[[ Dataset records, beginning ]]

Definition KeyLength : Z := 32.
Definition NonceLength : Z := 24.
Definition SignatureLen : Z := 64.
Definition PublicKeySize : Z := 32.
Definition Ed25519SeedLen : nat := 32.
Definition KeyFileMagicV1 : bytes := $"RELAYD IDENTITY KEY v1".
Definition KeyFileMagicV2 : bytes := $"RELAYD IDENTITY KEY v2".

Record KeyPair := mkKeyPair {
  PublicKey : bytes;
  PrivateKey : bytes;
  Ed25519PublicKey : bytes;
  Ed25519PrivateKey : bytes
}.

Inductive crypto_error :=
| BadKeyLength | RandFailed | DerivationFailed | BadCipherKey | BadNonceLength
| DecryptionFailed | InvalidPayload | ReadFailed | InvalidFormat | InvalidV2Format
| InvalidPublicKey | InvalidPrivateKey | UnknownFormat | TooShort | InvalidInvite
| InvalidInvitePubkey | InvalidInviteNonce | InvalidInviteNickname.

#[export] Instance crypto_error_eq_dec : EqDecision crypto_error.
Proof. solve_decision. Defined.

Record Parsed := mkParsed {
  senderX25519Pubkey : bytes;
  senderEd25519Pubkey : bytes;   (* empty for Go's nil *)
  plaintext_of : bytes;
  verified : bool
}.

Section Operations.
Context {C : CryptoLib}.

(** ** Key pairs *)

Definition clamp (k : bytes) : bytes :=
  let k := alter (fun b => byte_of (Z.land (byte_val b) 248)) 0%nat k in
  let k := alter (fun b => byte_of (Z.land (byte_val b) 127)) 31%nat k in
  alter (fun b => byte_of (Z.lor (byte_val b) 64)) 31%nat k.

Definition ed_from_seed (edSeed : bytes) (kp : KeyPair) : KeyPair :=
  let edPriv := NewKeyFromSeed edSeed in
  mkKeyPair (PublicKey kp) (PrivateKey kp) (drop 32 edPriv) edPriv.

Definition deriveEd25519 (kp : KeyPair) : KeyPair :=
  ed_from_seed (take Ed25519SeedLen (Sum512 (PrivateKey kp))) kp.

Definition GenerateKeyPair (rand : option bytes) : result crypto_error KeyPair :=
  random ← or_err RandFailed rand;
  let privateKey := clamp random in
  publicKey ← or_err DerivationFailed (X25519 privateKey Basepoint);
  Ok (deriveEd25519 (mkKeyPair publicKey privateKey [] [])).

Definition SharedSecret (privateKey peerPublicKey : bytes) : result crypto_error bytes :=
  _ ← check (len privateKey =? KeyLength) BadKeyLength;
  _ ← check (len peerPublicKey =? KeyLength) BadKeyLength;
  or_err DerivationFailed (X25519 privateKey peerPublicKey).

(** ** Messages *)

Definition EncryptMessage (sharedSecret plaintext : bytes) (rand : option bytes)
    : result crypto_error (bytes * bytes) :=
  _ ← check (NewX sharedSecret) BadCipherKey;
  nonce ← or_err RandFailed rand;
  Ok (Seal sharedSecret nonce plaintext, nonce).

Definition DecryptMessage (sharedSecret nonce ciphertext : bytes) : result crypto_error bytes :=
  _ ← check (NewX sharedSecret) BadCipherKey;
  _ ← check (len nonce =? NonceLength) BadNonceLength;
  or_err DecryptionFailed (Open sharedSecret nonce ciphertext).

Definition SignMessage (kp : KeyPair) (message : bytes) : bytes :=
  if len (Ed25519PrivateKey kp) =? 0 then [] else ed_Sign (Ed25519PrivateKey kp) message.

[[ Dataset records, end ]]

### [Work required]
Beginning with the very first line of the material above, give each line again exactly, ending with the line that contains "or_err DerivationFailed (X25519 privateKey peerPublicKey).".

### [Response area]
Definition KeyLength : Z := 32.
Definition NonceLength : Z := 24.
Definition SignatureLen : Z := 64.
Definition PublicKeySize : Z := 32.
Definition Ed25519SeedLen : nat := 32.
Definition KeyFileMagicV1 : bytes := $"RELAYD IDENTITY KEY v1".
Definition KeyFileMagicV2 : bytes := $"RELAYD IDENTITY KEY v2".

Record KeyPair := mkKeyPair {
  PublicKey : bytes;
  PrivateKey : bytes;
  Ed25519PublicKey : bytes;
  Ed25519PrivateKey : bytes
}.

Inductive crypto_error :=
| BadKeyLength | RandFailed | DerivationFailed | BadCipherKey | BadNonceLength
| DecryptionFailed | InvalidPayload | ReadFailed | InvalidFormat | InvalidV2Format
| InvalidPublicKey | InvalidPrivateKey | UnknownFormat | TooShort | InvalidInvite
| InvalidInvitePubkey | InvalidInviteNonce | InvalidInviteNickname.

#[export] Instance crypto_error_eq_dec : EqDecision crypto_error.
Proof. solve_decision. Defined.

Record Parsed := mkParsed {
  senderX25519Pubkey : bytes;
  senderEd25519Pubkey : bytes;   (* empty for Go's nil *)
  plaintext_of : bytes;
  verified : bool
}.

Section Operations.
Context {C : CryptoLib}.

(** ** Key pairs *)

Definition clamp (k : bytes) : bytes :=
  let k := alter (fun b => byte_of (Z.land (byte_val b) 248)) 0%nat k in
  let k := alter (fun b => byte_of (Z.land (byte_val b) 127)) 31%nat k in
  alter (fun b => byte_of (Z.lor (byte_val b) 64)) 31%nat k.

Definition ed_from_seed (edSeed : bytes) (kp : KeyPair) : KeyPair :=
  let edPriv := NewKeyFromSeed edSeed in
  mkKeyPair (PublicKey kp) (PrivateKey kp) (drop 32 edPriv) edPriv.

Definition deriveEd25519 (kp : KeyPair) : KeyPair :=
  ed_from_seed (take Ed25519SeedLen (Sum512 (PrivateKey kp))) kp.

Definition GenerateKeyPair (rand : option bytes) : result crypto_error KeyPair :=
  random ← or_err RandFailed rand;
  let privateKey := clamp random in
  publicKey ← or_err DerivationFailed (X25519 privateKey Basepoint);
  Ok (deriveEd25519 (mkKeyPair publicKey privateKey [] [])).

Definition SharedSecret (privateKey peerPublicKey : bytes) : result crypto_error bytes :=
  _ ← check (len privateKey =? KeyLength) BadKeyLength;
  _ ← check (len peerPublicKey =? KeyLength) BadKeyLength;
  or_err DerivationFailed (X25519 privateKey peerPublicKey).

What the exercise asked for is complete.